In addition to the other answers, there can also be issues of similar chemicals reacting. If you’re doing a urine test on an athlete for a performance in hanging drug, and you’re using a test that will turn red if the drug is present, it’s possible the athlete is on a rare medication that just so happens to react with the test in the same way. (I don’t know if that situation specifically has ever happened, but that’s the sort of thing that I’m talking about)
Even without things going wrong, no test is perfect. There is a chance of getting a false positive or false negative. This is because diagnostic tests use inferential statistics. The basic idea is that you must decide how much doubt you want to have when you make a choice based on limited information.
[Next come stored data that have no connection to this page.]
(* ===== verification/Prelude.v ===== *)
(** * Verification of terp-core

    terp-core is a Cosmos SDK chain written in Go.  This development models the
    parts of it that are specific to the chain and proves them correct.

    ** The program

    A transaction first runs through ante decorators: those of x/smart-account
    authenticate every message by an authenticator its sender has installed and
    deduct the fee.  x/globalfee has one that checks the fee against the minimum
    prices of the chain and the node, and x/feeshare one that shares the fee with
    the developers of the contracts executed; app/abci/ante.go does not install
    these two.  Messages are then handled by the
    modules: x/tokenfactory (denominations owned by accounts), x/feeshare
    (registrations), x/hashmerchant (roots of other chains, attested by
    validators in vote extensions and delivered to contracts), x/smart-account
    (authenticators), x/cw-hooks (contracts called back on staking and
    governance events), x/drip (payments into the fee collector), and x/wasm, a
    fork of the CosmWasm module extended by a registry of proof circuits paid
    for by deposits.  Contracts run in a virtual machine behind a boundary between
    Go and Rust (x/wasm/wasmvm), across which they call back for their store, for
    addresses and for queries.  At the end of a block x/hashmerchant prunes escrows and
    x/wasm prunes circuits and distributes the deposits.  After execution the
    post decorator of x/smart-account confirms every message.  A separate tool
    computes content identifiers of files (cmd/ipfs).

    ** Conventions

    [res] is the outcome of a Go call: a value, an error, named after the
    sentinel error of the source, or a panic.  [M S] is Go code over a state
    [S]; writes made before an error are kept, since rolling them back is the
    business of whoever opened the cached context.  Machine integers are [Z]
    with their wrap-around written out ([u64], [i64], [u32]); decimals are
    integers in units of 10^-18; byte slices are strings or lists of [Z]; KV
    stores are finite maps whose iteration is in key order ([Store]).  Code
    outside the repository (the SDK, cosmwasm-vm, encoding/json, cryptography) is a
    class of operations, with a second class that states its documented
    behaviour; the theorems hold for every implementation, and the witnesses
    run the code on reference implementations.

    ** Files

    Shared: [Prelude] (results, the state monad, integers, tactics), [Sdk] and
    [SdkRef] (coins, decimals, addresses, gas meters), [Store] (prefix
    iteration, key encodings), [GoLib] (sorting, map iteration, hexadecimal and
    decimal text), [Varint] (variable-length integers), [Bank] (the bank keeper).

    - [GlobalFee]: x/globalfee (ante/fee.go, ante/fee_utils.go, keeper,
      types/params.go).
    - [TokenFactory]: x/tokenfactory (keeper, types).
    - [FeeShare]: x/feeshare (ante/ante.go, keeper, types, genesis.go).
    - [HmOracle], [HmVotes], [HashMerchant]: x/hashmerchant; vote extensions
      and attestations (keeper/oracle.go, oracle_bundle.go), tally, proposals
      and callbacks (keeper/vote_ext.go, abci.go), messages, escrow, pruning and
      genesis.
    - [WasmAccess], [WasmGas], [WasmDispatch]: x/wasm access configurations and
      policies (types/params.go, types.go, keeper/authz_policy.go), the gas
      register (types/gas_register.go), and the dispatch of messages and
      submessages (keeper/msg_dispatcher.go, handler_plugin.go).
    - [WasmContracts], [WasmLifecycle], [WasmPackets], [WasmIBC]: contracts in
      the store with their histories and indexes; uploading, instantiating,
      executing, migrating, replies and admin operations (keeper/keeper.go);
      packets and the entry points of both versions of IBC (keeper/relay.go,
      ibc.go, ibc2.go and those of x/wasm itself).
    - [WasmMsgs], [WasmServer], [WasmApp]: messages with their validation and
      the encoders of the messages of contracts (types/tx.go,
      keeper/handler_plugin_encoders.go), the message server
      (keeper/msg_server.go) and the messenger, and all of it tied together:
      contracts whose messages run contracts.
    - [WasmSteps], [WasmRefine]: an abstract machine of codes and contracts, and
      the proof that every keeper call takes steps of it.
    - [WasmCircuits], [WasmDeposits], [WasmEpochs]: the circuit registry
      (keeper/keeper.go), deposits and garbage collection
      (keeper/circuit_deposit_gc.go, types/circuit_deposit.go), the pools and
      epochs (keeper/circuit_runway_pool.go, module.go).
    - [WasmGenesis]: validation, import and export (keeper/genesis.go,
      types/genesis.go).
    - [WasmQueryTypes], [WasmQuery], [WasmGrpc]: the requests of contracts, their
      answers in JSON and errors (wasmvm/types/queries.go, systemerror.go), the
      query plugins and nested queries (keeper/query_plugins.go), and the gRPC
      service (keeper/querier.go).
    - [WasmAuthz]: authorisations to store code and to execute or migrate
      contracts (types/authz.go, json_matching.go).
    - [WasmCodec], [WasmVkCodec], [WasmJson]: the hand-written protobuf codecs of
      the deposit query and of verification-key parameters
      (types/circuit_deposit.go, genesis_vk_param.go), and the computed size of
      messages in JSON (wasmvm/types/json_size.go).
    - [WasmAnte]: the ante decorators of x/wasm (keeper/ante.go).
    - [VmHost]: what a running contract calls (wasmvm/internal/api: memory.go,
      callbacks.go, iterator.go, iterator_read.go), with the state of the package
      as the record [Api] and a callback as a function on it and on the places for
      its results.
    - [LibBackend]: the Rust side of these calls (wasmvm/libwasmvm/src: memory.rs,
      error/go.rs, storage.rs, iterator.rs, api.rs, querier.rs) as trees of
      callbacks, and what they mean for the chain.
    - [LibCalls]: the functions libwasmvm exports to Go (calls.rs, cache.rs,
      error/rust.rs) in the module [C]; a contract that runs is a tree of requests.
    - [VmCalls]: their callers, wasmvm/internal/api/lib.go in the module [api] and
      the methods of wasmvm/lib_libwasmvm.go in the module [VM], and the address
      functions of keeper/api.go.  [VmRef] has a store, a cache and a machine to run
      these four on.
    - [SaFilter], [SaAuth]: x/smart-account authenticators: the comparison of
      JSON documents (authenticator/message_filter.go), all authenticators with
      every method of the interface, and the manager (authenticator/*.go).
    - [SaKeeper]: storage, messages, parameters and genesis (keeper/*.go,
      types/*.go, genesis.go).
    - [SaAnte]: building requests, the ante and post decorators, the circuit
      breaker and the signature events (authenticator/authentication_request.go,
      ante/*.go, post/post.go).
    - [CwHooks]: x/cw-hooks (keeper/*.go, types).
    - [Drip]: x/drip (keeper/*.go, types, genesis.go).
    - [Cid], [CidRef]: content identifiers and the identifier of a file
      (cmd/ipfs/cid.go, add.go), and reference codecs for them.

    Definitions bear the names of the Go functions; a loop or a block of a
    function that is modelled on its own has a lower-case name and is mapped to
    the lines of the loop.

    ** What is proved

    - Who may do what.  A transaction that passes the ante handler had every
      message accepted by an authenticator of its one signer, on a request that
      holds this message and is signed for the sequence number of the account, and
      nothing is written before the payer of the fee is authenticated ([SaAnte]); an
      authenticator decides exactly the boolean formula it spells ([SaAuth]);
      messages of x/tokenfactory, x/smart-account (where the contracts it calls do
      not call back), x/cw-hooks and x/drip act only for the accounts entitled to;
      however contracts are called, by messages, packets or hooks, and call each
      other, only its admin changes a contract ([WasmApp]); contracts speak only for
      themselves ([WasmDispatch]); an authorisation never spends more than it
      grants ([WasmAuthz]).
    - What messages do.  Balances, supply, registrations, escrow, deposits and
      numbering change exactly as specified ([TokenFactory], [FeeShare],
      [HashMerchant], [WasmDeposits], [WasmCircuits], [SaKeeper]); a response of
      a contract emits and dispatches what it says, in order ([WasmLifecycle]);
      listings and pages return exactly what is registered ([WasmSteps],
      [WasmGrpc], [WasmQuery]).
    - Refinement.  Every call of the x/wasm keeper, with all the calls it causes,
      is a sequence of steps of a small abstract machine ([WasmRefine],
      [WasmApp]), of which the invariants are proved.  Every request of a contract
      has exactly the effect of the operation of the chain it stands for, across
      both languages and the memory between them ([LibBackend]); every entry point
      runs the contract it is for and returns what that returns ([VmCalls]).
    - Resources.  A call of a contract that scans at most 32768 times closes every
      iterator handed out for it, however it ends and whatever its queries call;
      stepping through an iterator lists its entries
      ([VmHost]).  The gas reported for a call stays within its limit, and code is
      stored for its price or not at all ([VmCalls]).
    - Invariants over all reachable states: indexes agree with what they index,
      escrow stays covered, ids are not reused (those of authenticators unless a
      contract adds one while it is asked to accept another).
    - Failure is contained: failing submessages, callbacks and hooks leave no
      trace and are charged at most their limit; queries leave no trace at all.
    - Determinism: results that do not depend on the order of Go's map
      iteration or of its unstable sort ([HmVotes], [HmOracle]), and where they
      do.
    - Equivalences and round trips: the binary search over coins, the fee check
      against a short specification, genesis import and export of the modules,
      the codecs against reference encodings, sizes in JSON against the JSON,
      identifiers against their bytes, text and streams ([Cid]).
    - Termination: of nested authenticator configurations, of the decoders, of
      contracts calling contracts and of contracts querying contracts.

    ** Bounds

    Recursion that is not structural takes fuel.  [Find_fuel] halves a list and
    gets one more than its length.  [Initialize] and the callbacks on adding and
    removing authenticators get [enough config], one more than the length of the
    configuration, since a nested configuration is strictly shorter than the one
    it is part of; [lifecycle_terminates] shows that more makes no difference.
    The varint encoder gets 10 rounds, enough for 64 bits, the loop over a varint
    11, and the decoders one more than the number of bytes, each round consuming
    one.  Contracts calling contracts are unrolled to one level more than the
    maximal call depth allows, nested queries to one more than the query stack
    allows; [nested_calls_return] and [nested_queries_return] show that what lies
    beyond is never reached.  Reading a listing page by page takes as many pages
    as there are entries, and cutting a slice into chunks as many rounds as it has
    bytes.

    ** Not modelled

    The virtual machine itself: a contract is any function from its environment,
    message and state to a response, or for queries any tree of requests.  The
    cache and the interpreter of cosmwasm-vm are parameters, of [WasmLifecycle] as
    operations on codes and of [LibCalls] as operations on bytes.  Opening and
    releasing the cache, its metrics, the C calling convention, snapshots of the
    cache and the legacy governance route to the operations of x/wasm.  The queries
    of the other modules, command lines other than cmd/ipfs, simulations, legacy
    amino and parameter subspaces, telemetry and logging, which do not change the
    state of the chain.  Wiring of the
    application, upgrades and migrations between versions, except those of
    x/globalfee.  Generated protobuf code.  The gas the SDK charges for reading
    and writing the store is not modelled; gas that the repository's own code
    charges is. *)

From Stdlib Require Import ZArith Lia.
From stdpp Require Import base gmap strings list sorting.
You may have heard something like “95%” certainty or “alpha of 5%.” This literally is a choice to set false positive rate at 5%, and is the most common.
Then, the nature of the test then determines in concert with this arbitrary choice the chance of a false negative. Typically, medical tests are optimized to get false negative chances nearly 0, at the cost of having a high false positive rate. This is okay. We would rather a test catch everyone who is sick so we can treat them. Unfortunately, that means we have tests popping off scaring us. But we know that no test alone should be considered as proof, because of false positives.
Never had this discussion been so relevant as in the COVID era. Everyone treats the Covid tests as an absolute, which is frankly just not true. Symptoms at least should be considered. Yet cause of death has been determined strictly by a single test result, and on top of that — federal funding allocated on those results.
This is not a terrible system — but we should be aware of the limits of testing. No system is perfect. This is a crisis. Something is better than nothing. But it’s also not gospel.